## EXERCISE DESCRIPTION
Transcribe exactly the lines that fall between the one holding "t_created : Z" and the one holding "Definition is_final (t", inclusive, from the entries below.

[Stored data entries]
(* ===== verification/TaskStatus.v ===== *)
(** * TaskStatus: the status of asynchronous tasks

    Models src/src/DistributedMetadata/TaskStatusService.{h,cpp}: statuses are broadcast through the log,
    indexed by task and by user, and finished tasks are to be moved into a
    table.  The indexes share the objects they point to: objects are in a heap, and the
    indexes hold pointers.  Following an iterator past the end or a null pointer is
    [None].  A hash map is walked in the order of a list that is an argument. *)

From S2P Require Import Prelude TextFormat WalRecord Io MessageBlock.

Local Open Scope Z_scope.

Module Tasks.

Record TaskStatus : Type := mkTask {
  t_id : str;
  t_status : str;
  t_progress : str;
  t_reason : str;
  t_user : str;
  t_context : str;
  t_last_modified : Z;
  t_created : Z
}.

Definition SUBMITTED : str := lit "SUBMITTED".
Definition INPROGRESS : str := lit "INPROGRESS".
Definition SUCCEEDED : str := lit "SUCCEEDED".
Definition FAILED : str := lit "FAILED".

Definition is_final (t : TaskStatus) : bool := bool_decide (t_status t = SUCCEEDED \/ t_status t = FAILED).

(** ** Blocks of tasks *)

(** The clock is read for each time that is not set: twice per task. *)
Definition buildTaskBlock (clock : nat -> Z) (tasks : list TaskStatus) : MBlock :=
  buildBlock_rows
    [(lit "id", map t_id tasks); (lit "status", map t_status tasks); (lit "progress", map t_progress tasks);
     (lit "reason", map t_reason tasks); (lit "user", map t_user tasks); (lit "context", map t_context tasks)]
    [(lit "last_modified", imap (fun i t => if decide (t_last_modified t = -1) then clock (2 * i)%nat else t_last_modified t) tasks);
     (lit "created", imap (fun i t => if decide (t_created t = -1) then clock (2 * i + 1)%nat else t_created t) tasks)].

Definition buildRecord (clock : nat -> Z) (task : TaskStatus) : WalRecord MBlock := new_record ADD_DATA_BLOCK (buildTaskBlock clock [task]).

Record task_columns : Type := mkColumns {
  id_col : column_data; status_col : column_data; progress_col : column_data; reason_col : column_data;
  user_col : column_data; context_col : column_data; last_modified_col : column_data; created_col : column_data
}.

(** The result of [validateSchema] is not looked at: a column that is missing is a null pointer. *)
Definition find_columns (b : MBlock) : option task_columns :=
  id ← findColumn b (lit "id"); status ← findColumn b (lit "status"); progress ← findColumn b (lit "progress");
  reason ← findColumn b (lit "reason"); user ← findColumn b (lit "user"); context ← findColumn b (lit "context");
  last_modified ← findColumn b (lit "last_modified"); created ← findColumn b (lit "created");
  Some (mkColumns id status progress reason user context last_modified created).

Definition read_task (c : task_columns) (i : nat) : option (result TaskStatus) :=
  id ← getDataAt (id_col c) i; status ← getDataAt (status_col c) i; progress ← getDataAt (progress_col c) i;
  reason ← getDataAt (reason_col c) i; user ← getDataAt (user_col c) i; context ← getDataAt (context_col c) i;
  last_modified ← getInt (last_modified_col c) i;
  match last_modified with
  | Throw e => Some (Throw e)
  | Ok last_modified =>
      created ← getInt (created_col c) i;
      Some (match created with
            | Throw e => Throw e
            | Ok created => Ok (mkTask id status progress reason user context last_modified created)
            end)
  end.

## FINISHED TASK
  t_created : Z
}.

Definition SUBMITTED : str := lit "SUBMITTED".
Definition INPROGRESS : str := lit "INPROGRESS".
Definition SUCCEEDED : str := lit "SUCCEEDED".
Definition FAILED : str := lit "FAILED".

Definition is_final (t : TaskStatus) : bool := bool_decide (t_status t = SUCCEEDED \/ t_status t = FAILED).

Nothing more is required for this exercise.